Undertaking this kind of detailed internal needs evaluation is essential for organisations that want to engage with providers that can offer the tools, capabilities, and services most appropriate to their specific environment and protection needs.


Provider evaluation
In an ideal world, the provider should be able to monitor user, system, and data events to identify suspicious behaviours, protect against malware, and prevent data compromise. In doing so, they should also deliver insight on everything from what critical systems have been affected and whether a third party represents an entrance vector for attacks, to production system downtime and whether data has been exfiltrated. This should include whether privileged user accounts are being leveraged for unauthorised access.

This should be accompanied by a list of documented use-cases the organisation expects a provider to address. These should include visibility (system, user, data), remediation and response (indicator blocking, malware removal, endpoint isolation) and forensics. Their effectiveness in dealing with these issues should be tested, using penetration or threat simulation services.

A good MDR provider will handle advanced threats – such as lateral movement by hackers, credential theft and escalation, and C2 activity – but won’t let less sophisticated attacks slip through its fingers either.

Finally, organisations should expect genuine human interaction with the provider’s security analysts. That means being wary of an over-reliance on dashboards, e-mails, or portals when it comes to alerting, investigating security events, case management and other activities.

At every stage, asking detailed questions about the standard practices and technologies vendors utilise should help companies benchmark and compare providers on how they would deal with a specific security incident.
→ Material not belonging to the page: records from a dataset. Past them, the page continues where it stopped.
Definition clean (value : bytes) : bool :=
  negb (existsb (λ b, bool_decide (byte_val b < 32 ∨ byte_val b = 127)%N) value).

Definition str_bytes (v : Value) : option bytes :=
  match v with VStr s => Some s | VBin b => Some b | _ => None end.

(** [Value::as_bool] and [Value::as_i64]. *)
Definition is_true (v : option Value) : bool := match v with Some (VBool true) => true | _ => false end.
Definition as_i64 (v : Value) : option Z :=
  match v with VInt z => if bool_decide (-2 ^ 63 ≤ z < 2 ^ 63)%Z then Some z else None | _ => None end.

Definition NOT_STREAMING_TEXT : string :=
  text_line "the program sent a streamed response; this listener does not set 'streaming'".
Definition EARLY_CHUNK_TEXT : string := text_line "the program sent a chunk before a streamed response's head".
Definition CAP_TEXT : string := text_line "the listener is at its connection cap".
Definition LATE_TEXT : string := text_line "the program did not answer within the deadline".

Definition status_of (v : Value) : N :=
  match (s ← field v "status"; as_i64 s) with
  | Some s => if bool_decide (100 ≤ s ≤ 599)%Z then Z.to_N s else 200
  | None => 200
  end.

Definition content_type_of (v : Value) : string :=
  default "application/octet-stream"
    (b ← field v "content_type" ≫= str_bytes;
     if bool_decide (length b < 128) && clean b then from_utf8 b else None).

Definition position (allow : list string) (name : string) : option nat :=
  fst <$> list_find (λ a, eq_ignore_ascii_case a name = true) allow.

(** The loop over the reply's headers. *)
Fixpoint choose (allow : list string) (entries : list (Value * Value)) (chosen : list (option bytes)) :
    list (option bytes) :=
  match entries with
  | [] => chosen
  | (k, v) :: entries =>
      match (name ← as_str k; slot ← position allow name; bs ← str_bytes v; Some (slot, bs)) with
      | Some (slot, bs) =>
          if bool_decide (HDR_VALUE_MAX < N.of_nat (length bs))%N || negb (clean bs) then choose allow entries chosen
          else choose allow entries (<[ slot := Some bs ]> chosen)
      | None => choose allow entries chosen
      end
  end.

Definition reply_headers (owner : ListenerRt) (v : Value) : ReplyHeaders :=
  let empty := replicate (length (resp_allow owner)) None in
  let chosen := match field v "headers" with
                | Some (VMap entries) => choose (resp_allow owner) entries empty
                | _ => empty
                end in
  omap (λ nv : string * option bytes, v ← nv.2; t ← from_utf8 v; Some (nv.1, t)) (zip (resp_allow owner) chosen).

Section reply.
Context `{!Codec}.

Definition reply_token (raw : bytes) : N :=
  let value := default VNil (fst <$> read_value raw) in
  (default 0 (field value "conn" ≫= as_u64) `mod` 2 ^ 32)%N.

Definition parse_reply (raw : bytes) (owner : ListenerRt) : Outcome :=
  let value := default VNil (fst <$> read_value raw) in
  let chunk := field value "chunk" ≫= str_bytes in
  let done := is_true (field value "done") in
  if bool_decide (is_Some chunk) || done then Chunk (default [] chunk) done
  else
    let stream := is_true (field value "stream") in
    if stream && negb (streaming owner) then Refused 500 NOT_STREAMING_TEXT
    else
      let body := default [] (field value "body" ≫= str_bytes) in
      (if stream then Stream else Reply) (status_of value) (content_type_of value) (reply_headers owner value) body.

Definition closed_message (token : N) (why : Closed) : bytes :=
  default [] (write_value (VMap [(vstr "conn", vnat token); (vstr "event", vstr "closed"); (vstr "reason", vstr (reason why))])).
End reply.

(** ** The response's bytes *)

Definition reason_for (status : N) : string :=
  match status with
  | 200 => "OK" | 201 => "Created" | 204 => "No Content" | 400 => "Bad Request" | 404 => "Not Found"
  | 413 => "Content Too Large" | 431 => "Request Header Fields Too Large" | 500 => "Internal Server Error"
  | 503 => "Service Unavailable" | 504 => "Gateway Timeout" | _ => "Status"
  end%N.

Fixpoint header_lines (hs : ReplyHeaders) : string :=
  match hs with
  | [] => ""
  | (name, value) :: hs => name +:+ ": " +:+ value +:+ crlf +:+ header_lines hs
  end.

Definition head_start (status : N) (content_type : string) (hs : ReplyHeaders) : string :=
  "HTTP/1.1 " +:+ dec status +:+ " " +:+ reason_for status +:+ crlf
  +:+ "Content-Type: " +:+ content_type +:+ crlf +:+ header_lines hs.

Definition response_bytes (status : N) (content_type : string) (hs : ReplyHeaders) (body : bytes) : bytes :=
  as_bytes (head_start status content_type hs +:+ "Content-Length: " +:+ dec (N.of_nat (length body)) +:+ crlf
            +:+ "Connection: close" +:+ crlf +:+ crlf) ++ body.

(** [{:x}]. *)
Definition hex_digit (d : N) : ascii := of_byte (if (d <? 10)%N then 48 + d else 87 + d).
Fixpoint hex_go (fuel : nat) (n : N) (acc : string) : string :=
  match fuel with
  | 0 => acc
  | S fuel =>
      let acc := String (hex_digit (n `mod` 16)) acc in
      if (n / 16 =? 0)%N then acc else hex_go fuel (n / 16) acc
  end.
Definition hex (n : N) : string := hex_go (S (N.size_nat n)) n "".

Definition chunk_bytes (bs : bytes) (last : bool) : bytes :=
  (if bool_decide (bs = []) then []
   else as_bytes (hex (N.of_nat (length bs)) +:+ crlf) ++ bs ++ as_bytes crlf)
  ++ if last then as_bytes ("0" +:+ crlf +:+ crlf) else [].

Definition stream_head_bytes (status : N) (content_type : string) (hs : ReplyHeaders) (body : bytes) : bytes :=
  as_bytes (head_start status content_type hs +:+ "Transfer-Encoding: chunked" +:+ crlf
            +:+ "Connection: close" +:+ crlf +:+ crlf)
  ++ chunk_bytes body false.

Definition refusal_bytes (r : Refusal) : bytes := response_bytes r.1 "text/plain" [] (as_bytes r.2).

Definition outcome_bytes (o : Outcome) : bytes :=
  match o with
  | Reply status content_type hs body => response_bytes status content_type hs body
  | Refused status text => refusal_bytes (status, text)
  | Stream status content_type hs body => stream_head_bytes status content_type hs body
  | Chunk _ _ => refusal_bytes (500%N, EARLY_CHUNK_TEXT)
  end.

End Listen.

Module Polled.
Import Rest Listen.

(** Sockets that do not block, and the clock, over a world [W]: what is
    waiting on a listening socket, and the reads and writes of a connection.
    A read of no bytes is the end of the stream. *)
Inductive ReadResult := ReadOk (bs : bytes) | ReadBlock | ReadErr.
Inductive WriteResult := WroteOk (n : nat) | WriteBlock | WriteErr.

Class Sockets (W H : Type) := {
  accept : nat → W → option H * W;
  set_nonblocking : H → W → bool * W;
  sock_read : H → W → ReadResult * W;
  sock_write : H → bytes → W → WriteResult * W;
  sock_flush : H → W → W;
  peer_addr : H → W → option string * W;
  instant_now : W → N * W;
  sleep : N → W → W;
}.

Inductive State :=
  | Reading (buf : bytes) (headers_done : bool)
  | Waiting (token : N)
  | Writing (out : bytes) (off : nat)
  | Streaming (token : N) (out : bytes) (off : nat) (last_chunk : N) (ending : bool).

Record Conn {H : Type} := MkConn {
  stream : H;
  c_listener : nat;
  since : N;
  counted : bool;
  state : State;
}.
Arguments Conn : clear implicits.
Arguments MkConn {H} _ _ _ _ _.

Record Bound {H : Type} := MkBound {
  listeners : list ListenerRt;
  conns : list (Conn H);
  ready : list Ingress;
  tokens : N;
}.
Arguments Bound : clear implicits.
Arguments MkBound {H} _ _ _ _.

(** [Bound::bind], once every socket is bound. *)
Fixpoint bind_from `{!ToLowercase} (idx : nat) (configs : list ListenerConfig) : result (list ListenerRt) string :=
  match configs with
  | [] => Ok []
  | cfg :: configs => rt ←? Listen.new idx cfg; rts ←? bind_from (S idx) configs; Ok (rt :: rts)
  end.
Definition bind {H} `{!ToLowercase} (configs : list ListenerConfig) : result (Bound H) string :=
  rts ←? bind_from 0 configs; Ok (MkBound rts [] [] 1).

Definition writing (out : bytes) : State := Writing out 0.

(** [Conn::holds]. *)
Definition holds {H} (c : Conn H) (token : N) : bool :=
  match state c with
  | Waiting t => bool_decide (t = token)
  | Streaming t _ _ _ ending => bool_decide (t = token) && negb ending
  | _ => false
  end.

Section polled.
Context {W H : Type} `{!Sockets W H} `{!HttparseRequest} `{!Codec}.

Definition with_state (c : Conn H) (st : State) : Conn H := MkConn (stream c) (c_listener c) (since c) (counted c) st.

(** [Conn::turn]. *)
Definition turn (c : Conn H) (st : State) (w : W) : Conn H * W :=
  let '(now, w) := instant_now w in (MkConn (stream c) (c_listener c) now (counted c) st, w).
Remember, not all MDR providers offer the same breadth of services, so it’s important to carefully assess all these issues in order to select a provider that represents the ideal fit for the organisation’s size, existing security controls and needs. Ultimately, it often comes down to human factors, threat-protection techniques, and process-based responses that make the difference between success and failure. Partnering with an MDR provider that can blend the right combination of technology, support and sexperience is key to optimising enterprise data security.